Now, I do not advocate seriously using DVL (yet), as it is unfinished (and not very actively worked on right now, for lack of funds). For one, it is meant for numerical kernels, but it does not have a sensible foreign interface. For another, it requires programmer annotations to indicate what not to specialize on (in the complete absence of which, its flow analysis will amount to running your program slowly at compile time, and the code generator will amount to writing an executable that just prints out the answer). It is also research-prototype quality software in general—for instance, a type error in the source program will give you a prompt debugging the compiler.

I am, nevertheless, quite proud of DVL. I flatter myself that its source is not too terribly hard to read, so it can serve as an example for how to do that kind of thing in a different context. And the thing it does, if you get your program to compile, feels pretty magical: as much abstraction and modularity as you could want gets stripped away, revealing the bare numerical computation for the computer to just execute. Not just on podunk 30-line Mandelbrot set programs, either—check out the celestial mechanics example.

Now, DVL is not Sufficiently Clever for general-purpose programming, because it doesn’t know what not to specialize. That’s an open problem, but it feels to me like the right place to dig.

Notes


  1. Here is how I count floating-point operations. The Mandelbrot set, by definition, is those complex numbers \(c\) for which iterating \[z_{n+1} = z_n^2 + c\] from \(z_0 = 0\) does not escape to infinity. It’s not too hard to check that, if \(|z_n|\) ever exceeds 2, then that iteration will escape to infinity, regardless of \(c\). This suggests an algorithm for approximating membership in the Mandelbrot set: for any \(c\) of interest, run the iteration for a fixed number of steps. If the result’s magnitude exceeds 2, \(c\) is not in the Mandelbrot set; if it does not, we can approximately say that \(c\) is in the set.

    The program in the demo follows this algorithm. Every iteration takes 10 arithmetic operations (six for the complex multiply, two for the complex add, and two for bookkeeping). I chose to go for 400 iterations per point. Every pixel tests 4 points, for the anti-aliasing. That makes \[ 4 \frac{\textrm{points}}{\textrm{pixel}} \cdot 400 \frac{\textrm{iters}}{\textrm{point}} \cdot 10 \frac{\textrm{flops}}{\textrm{iter}} = 16,\!000 \frac{\textrm{flops}}{\textrm{pixel}}, \] which is where the counts in the table come from.

    Aside: It is surely computationally more efficient to check intermediate steps in the iteration for escaping rather than always going a fixed number of steps, but that makes counting floating point operations harder, because you do not know how many get skipped. That’s why I chose not to do that for this exercise.

  2. As of this writing, the best program for computing the Mandelbrot set on the Computer Language Benchmarks Game (which happened to be written in Fortran 90 and compiled with the Intel Fortran compiler) was only six times faster than the demo you see here.
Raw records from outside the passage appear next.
(* ===== verification/Matching.v ===== *)
(** * First-in first-out matching of invoices with receipts

    app/modules/ap/service.py, [_fifo_match_slices] and
    [_fifo_clearing_amount]: the lots of a purchase-order item are consumed in
    receipt order.  The reference definition is the weight of the first [n]
    units of the lots; a walk from [skip] takes exactly the units between
    [skip] and [skip + additional]. *)

From S2P Require Import Prelude Fixed Session Schema Tables Platform Chart Fixture Journal.

(** A receipt item, its quantity and its unit cost. *)
Definition Lot : Type := Z * qty * cost.

Definition lot_id (l : Lot) : Z := l.1.1.
Definition lot_qty (l : Lot) : qty := l.1.2.
Definition lot_cost (l : Lot) : cost := l.2.

(** The loop: the slices taken, and what is left to take. *)
Fixpoint fifo_walk (lots : list Lot) (skip remaining : qty) : list Lot * qty :=
  match lots with
  | [] => ([], remaining)
  | l :: rest =>
      if lot_qty l <=? skip then fifo_walk rest (skip - lot_qty l) remaining
      else
        let available := lot_qty l - skip in
        let take := Z.min available remaining in
        let slices := if 0 <? take then [(lot_id l, take, lot_cost l)] else [] in
        if remaining - take <=? 0 then (slices, remaining - take)
        else let r := fifo_walk rest 0 (remaining - take) in (slices ++ r.1, r.2)
  end.

Definition lot_of (ir : Z * GoodsReceiptItem) : Lot := (ir.1, gri_quantity ir.2, gri_unit_cost ir.2).

(** The item's receipt items, in id order. *)
Definition lots_of (d : database) (order_item_id : Z) : list Lot :=
  map lot_of (select (fun _ r => gri_order_item_id r =? order_item_id) (goods_receipt_items d)).

Definition _fifo_match_slices (order_item_id : Z) (already_invoiced_qty additional_qty : qty)
    : Tx (list Lot) :=
  receipt_items ← gets (fun d => lots_of d order_item_id);
  let r := fifo_walk receipt_items already_invoiced_qty additional_qty in
  _ ← raise_if (0 <? r.2) (ConflictError "MATCH_DATA_INCONSISTENT");
  mret r.1.

(** [sum(qty * cost for _, qty, cost in slices)] *)
Definition slices_value (slices : list Lot) : Z := sum_by (fun l => lot_qty l * lot_cost l) slices.

Definition _fifo_clearing_amount (order_item_id : Z) (already_invoiced_qty additional_qty : qty)
    : Tx ledger :=
  slices ← _fifo_match_slices order_item_id already_invoiced_qty additional_qty;
  mret (div_half_up (slices_value slices) 1000).

(** ** The reference: the first [n] units *)

Definition total_qty (lots : list Lot) : qty := sum_by lot_qty lots.
#[local] Arguments total_qty : simpl never.

(** The weight of the first [n] units, a unit of lot [l] weighing [w l]. *)
Fixpoint first_units (w : Lot -> Z) (lots : list Lot) (n : qty) : Z :=
  match lots with
  | [] => 0
  | l :: rest => Z.max 0 (Z.min (lot_qty l) n) * w l + first_units w rest (n - lot_qty l)
  end.

(** The weight of some slices; a weight depends on the lot, not on how much of
    it is taken. *)
Definition slices_weight (w : Lot -> Z) (slices : list Lot) : Z :=
  sum_by (fun l => lot_qty l * w l) slices.

Definition lot_weight (w : Lot -> Z) : Prop := forall i q q' c, w (i, q, c) = w (i, q', c).

Definition positive_lots (lots : list Lot) : Prop := forall l, l ∈ lots -> 0 < lot_qty l.

Section Walk.
Context (w : Lot -> Z) (Hw : lot_weight w).
Implicit Types (lots : list Lot) (n skip add : qty).

Lemma positive_lots_cons l lots : positive_lots (l :: lots) -> 0 < lot_qty l /\ positive_lots lots.
Proof. intros H. split; [apply H; by left|]. intros x Hx. apply H. by right. Qed.

Lemma total_qty_nonneg lots : positive_lots lots -> 0 <= total_qty lots.
Proof. intros H. apply sum_by_nonneg. intros l Hl. specialize (H l Hl). lia. Qed.

Lemma first_units_nonpos lots n : positive_lots lots -> n <= 0 -> first_units w lots n = 0.
Proof.
  revert n. induction lots as [|l lots IH]; intros n Hp Hn; simpl; [done|].
  apply positive_lots_cons in Hp as [Hl Hp]. rewrite IH by (done || lia). nia.
Qed.

(** The walk takes the units from [skip] to [skip + add], as far as they go. *)
Lemma fifo_walk_spec lots skip add :
  positive_lots lots -> 0 <= skip -> 0 <= add ->
  let r := fifo_walk lots skip add in
  slices_weight w r.1 = first_units w lots (skip + add) - first_units w lots skip /\
  r.2 = Z.max 0 (skip + add - Z.max skip (total_qty lots)) /\
  sum_by lot_qty r.1 = add - r.2 /\
  positive_lots r.1.
Proof.
  revert skip add. induction lots as [|[[i q] c] lots IH]; intros skip add Hp Hs Ha; simpl.
  { unfold total_qty, slices_weight. rewrite !sum_by_nil.
    split_and!; [done|lia|lia|]. by intros l ?%elem_of_nil. }
  apply positive_lots_cons in Hp as [Hl Hp]. unfold lot_qty, lot_id, lot_cost in *. simpl in *.
  assert (Ht : total_qty (@cons Lot (i, q, c) lots) = q + total_qty lots)
    by (by unfold total_qty; rewrite sum_by_cons).
  pose proof (total_qty_nonneg lots Hp).
  destruct (Z.leb_spec q skip).
  - destruct (IH (skip - q) add Hp ltac:(lia) Ha) as (E1 & E2 & E3 & E4).
    rewrite E1, E2, Ht. split_and!; [|lia|lia|done].
    replace (skip - q + add) with (skip + add - q) by lia.
    rewrite !Z.min_l by lia. lia.
  - rewrite (first_units_nonpos lots (skip - q)) by (done || lia).
    rewrite (Z.min_r q skip), (Z.max_r 0 skip) by lia.
    assert (Hsl : forall rest : list Lot, positive_lots rest ->
      let ts := if 0 <? Z.min (q - skip) add then [(i, Z.min (q - skip) add, c)] else [] in
      slices_weight w (ts ++ rest) = Z.min (q - skip) add * w (i, q, c) + slices_weight w rest /\
      sum_by lot_qty (ts ++ rest) = Z.min (q - skip) add + sum_by lot_qty rest /\
      positive_lots (ts ++ rest)).
    { intros rest Hr. unfold slices_weight. rewrite !sum_by_app.
      destruct (Z.ltb_spec 0 (Z.min (q - skip) add)); simpl;
        rewrite ?sum_by_cons, ?sum_by_nil; unfold lot_qty; simpl.
      - split_and!; [|lia|].
        + rewrite (Hw i _ q c). lia.
        + intros x [->|Hx]%elem_of_cons; [done|by apply Hr].
      - replace (Z.min (q - skip) add) with 0 by lia. split_and!; [lia|lia|done]. }
    destruct (Z.leb_spec (add - Z.min (q - skip) add) 0); simpl.
    + destruct (Hsl [] ltac:(by intros ? ?%elem_of_nil)) as (E1 & E2 & E3).
      rewrite app_nil_r in *. unfold lot_qty in *. rewrite E1, E2, Ht.
      rewrite (first_units_nonpos lots (skip + add - q)) by (done || lia).
      unfold slices_weight. rewrite !sum_by_nil. split_and!; [|lia|lia|done].
      rewrite (Z.min_r (q - skip) add), (Z.min_r q (skip + add)), Z.max_r by lia. ring.
    + destruct (IH 0 (add - Z.min (q - skip) add) Hp ltac:(lia) ltac:(lia)) as (E1 & E2 & E3 & E4).
      destruct (Hsl _ E4) as (F1 & F2 & F3). unfold lot_qty in *.
      rewrite F1, F2, E1, E2, E3, Ht. split_and!; [|lia|lia|done].
      rewrite (first_units_nonpos lots 0) by (done || lia).
      rewrite (Z.min_l (q - skip) add), (Z.min_l q (skip + add)) by lia.
      replace (0 + (add - (q - skip))) with (skip + add - q) by lia. nia.
Qed.
End Walk.

(** ** The query *)

Lemma lot_weight_cost : lot_weight lot_cost.
Proof. done. Qed.

Definition of_lot (i : Z) (l : Lot) : Z := if lot_id l =? i then 1 else 0.

Lemma lot_weight_of_lot i : lot_weight (of_lot i).
Proof. done. Qed.

(** What is taken of lot [i]. *)
Definition taken_from (i : Z) (slices : list Lot) : qty := sum_where (fun l => lot_id l =? i) lot_qty slices.

Lemma taken_from_weight i slices : taken_from i slices = slices_weight (of_lot i) slices.
Proof.
  unfold taken_from, slices_weight, sum_where, of_lot. apply sum_by_ext. intros l _.
  destruct (_ =? _); lia.
Qed.

Lemma first_units_le w lots n m :
  (forall l, 0 <= w l) -> n <= m -> first_units w lots n <= first_units w lots m.
Proof.
  intros Hw. revert n m. induction lots as [|l lots IH]; intros n m Hnm; simpl; [done|].
  specialize (IH (n - lot_qty l) (m - lot_qty l) ltac:(lia)). specialize (Hw l). nia.
Qed.

Lemma first_units_all w lots n :
  positive_lots lots -> total_qty lots <= n -> first_units w lots n = slices_weight w lots.
Proof.
  revert n. induction lots as [|l lots IH]; intros n Hp Hn; simpl; [done|].
  apply positive_lots_cons in Hp as [Hl Hp]. unfold total_qty, slices_weight in *.
  rewrite sum_by_cons in *. pose proof (total_qty_nonneg lots Hp) as Ht. unfold total_qty in Ht.
  rewrite IH by (done || lia). rewrite Z.min_l, Z.max_r by lia. done.
Qed.

Lemma match_slices_run d item skip add s :
  working s = d -> _fifo_match_slices item skip add s =
    let r := fifo_walk (lots_of d item) skip add in
    if 0 <? r.2 then (Raise (ConflictError "MATCH_DATA_INCONSISTENT"), s) else (Ok r.1, s).
Proof.
  intros <-. unfold _fifo_match_slices. erewrite bind_ok_intro by reflexivity. simpl.
  unfold raise_if. by destruct (0 <? _).
Qed.

Lemma match_slices_ok item skip add s slices s' :
  _fifo_match_slices item skip add s = (Ok slices, s') ->
  s' = s /\ slices = (fifo_walk (lots_of (working s) item) skip add).1 /\
  (fifo_walk (lots_of (working s) item) skip add).2 <= 0.
Proof.
  rewrite (match_slices_run _ _ _ _ _ eq_refl). simpl.
  destruct (Z.ltb_spec 0 (fifo_walk (lots_of (working s) item) skip add).2); [done|].
  by intros [= <- <-].
Qed.

Lemma match_slices_fixes {X} (f : session database -> X) item skip add :
  fixes f (_fifo_match_slices item skip add).
Proof. unfold _fifo_match_slices. solve_fixes. Qed.

#[export] Hint Resolve match_slices_fixes : fixes.

(** An item's lots, as purchasing writes them. *)
Definition receipts_positive (d : database) : Prop :=
  forall r, r ∈ goods_receipt_items d -> 0 < gri_quantity r.

Lemma lots_positive d item : receipts_positive d -> positive_lots (lots_of d item).
Proof.
  intros Hr l ([i r] & -> & [Hin%row_of_elem _]%elem_select)%list_elem_of_fmap. by apply Hr.
Qed.

Lemma lots_total d item :
  total_qty (lots_of d item)
  = sum_where (fun r => gri_order_item_id r =? item) gri_quantity (goods_receipt_items d).
Proof.
  unfold total_qty, lots_of. rewrite sum_by_map. unfold lot_qty, lot_of. simpl.
  by rewrite (select_sum (fun r => gri_order_item_id r =? item) gri_quantity).
Qed.

(** Invoices consume an item's receipts first in, first out: matching
    [add] further units after [skip] returns positive slices that add up to
    exactly [add], are worth exactly what the units from [skip] to [skip + add]
    cost in receipt order (so consecutive invoices never overlap and together
    cost what one would), and take from each receipt only its units in that
    range; it is refused, changing nothing, precisely when the receipts hold
    fewer than [skip + add] units. *)
Theorem fifo_match_slices_exact item skip add s :
  receipts_positive (working s) -> 0 <= skip -> 0 < add ->
  let lots := lots_of (working s) item in
  (skip + add <= total_qty lots ->
     exists slices, _fifo_match_slices item skip add s = (Ok slices, s) /\
       sum_by lot_qty slices = add /\ (forall l, l ∈ slices -> 0 < lot_qty l) /\
       slices_value slices = first_units lot_cost lots (skip + add) - first_units lot_cost lots skip /\
       (forall i, taken_from i slices
                  = first_units (of_lot i) lots (skip + add) - first_units (of_lot i) lots skip)) /\
  (total_qty lots < skip + add ->
     _fifo_match_slices item skip add s = (Raise (ConflictError "MATCH_DATA_INCONSISTENT"), s)).
Proof.
  intros Hr Hs Ha lots.
  assert (Hp := lots_positive _ item Hr). fold lots in Hp.
  assert (Hsp := fun w Hw => fifo_walk_spec w Hw lots skip add Hp Hs ltac:(lia)). simpl in Hsp.
  rewrite (match_slices_run _ _ _ _ _ eq_refl). fold lots. simpl.
  destruct (Hsp lot_cost lot_weight_cost) as (E1 & E2 & E3 & E4).
  split; intros Ht.
  - rewrite E2 in E3. replace (0 <? (fifo_walk lots skip add).2) with false
      by (symmetry; apply Z.ltb_ge; lia).
    eexists. split; [reflexivity|]. split_and!; [lia|exact E4|exact E1|].
    intros i. rewrite taken_from_weight. apply (Hsp (of_lot i) (lot_weight_of_lot i)).
  - by replace (0 <? (fifo_walk lots skip add).2) with true by (symmetry; apply Z.ltb_lt; lia).
Qed.

(** Two receipts of item 1: 3 units at 2.00, then 4 at 2.50. *)
Definition demo_lots : session database :=
  session_on (over_goods_receipt_items (fun _ =>
    [{| gri_receipt_id := 1; gri_order_item_id := 1; gri_quantity := 3000;
        gri_unit_cost := 2000000; condition_notes := None |};
     {| gri_receipt_id := 2; gri_order_item_id := 1; gri_quantity := 4000;
        gri_unit_cost := 2500000; condition_notes := None |}]) demo_database).

Lemma fifo_match_slices_exact_witness :
  _fifo_match_slices 1 2000 3000 demo_lots = (Ok [(1, 1000, 2000000); (2, 2000, 2500000)], demo_lots) /\
  exists slices, _fifo_match_slices 1 2000 3000 demo_lots = (Ok slices, demo_lots) /\
    slices_value slices = 7000000000.
Proof.
  split; [by vm_compute|].
  assert (Hr : receipts_positive (working demo_lots)).
  { intros r [->|[->|[]%elem_of_nil]%elem_of_cons]%elem_of_cons; reflexivity. }
  destruct (fifo_match_slices_exact 1 2000 3000 demo_lots Hr ltac:(lia) ltac:(lia)) as [H _].
  destruct (H ltac:(by vm_compute)) as (slices & Hs & _ & _ & Hv & _).
  exists slices. split; [exact Hs|]. rewrite Hv. by vm_compute.
Defined.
I do not know how much of that speedup was due to doing less actual computation—unlike this demo, that benchmark does truncate its iterations if they escape early, but the exact savings from this are hard to measure.

  3. One quip among compiler writers that expresses this sentiment is “inlining is the mother of all optimizations”. Inlining is the act of replacing a reference to some variable with that variable’s definition; putting the definition “in line”, as it were. This is particularly helpful if the variable in question refers to a function.
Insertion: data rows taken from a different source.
Lemma create_stock_adjustment_idempotent_witness :
  let s' := after (create_stock_adjustment 1 2 (-500) DAMAGE None 2 None (Some "k1"%string) None) demo in
  create_stock_adjustment 1 2 (-500) DAMAGE None 2 None (Some "k1"%string) None s' = (Ok 1, s').
Proof.
  intros s'.
  apply (create_stock_adjustment_idempotent 1 2 (-500) DAMAGE None 2 None "k1" None demo).
  by vm_compute.
Defined.

Lemma demo_products i p :
  row_of (products (working demo)) i = Some p ->
  (i = 1 /\ p = demo_product "A-1" 250 1200000 (Some 1) 40000) \/
  (i = 2 /\ p = demo_product "B-2" 99 333333 None 12500).
Proof.
  intros Hi. assert (Hr : 0 < i < 3) by exact (row_of_range _ _ _ Hi).
  assert (i = 1 \/ i = 2) as [->| ->] by lia; vm_compute in Hi; injection Hi as <-; auto.
Qed.

Lemma demo_books_wf : books_wf (working demo).
Proof. by apply empty_ledger_wf. Qed.

(** The fixture's stock agrees with its ledger. *)
Lemma demo_stock_wf : stock_wf (working demo).
Proof.
  constructor; try (intros i p [[-> ->]|[-> ->]]%demo_products; try right; by vm_compute).
  - by vm_compute.
  - intros m [->|[->|Hm%elem_of_nil]%elem_of_cons]%elem_of_cons; by vm_compute.
Qed.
    Inlining can cause acceleration in its own right (for example, by eliminating the runtime cost of referring to the variable that was inlined), but the reason it is considered so important is because inlining a variable that is used in more than one place accomplishes specialization. Inlining a definition also constructs a proof that the specialized definition is used in exactly the one place where it is used, but bringing the definition to the use and deleting the reference is not the only way to do that. The idea of specialization is also applicable more widely than inlining, because it is possible (and desirable) to be able to specialize to clusters of similar contexts, without further specializing to each of these contexts individually.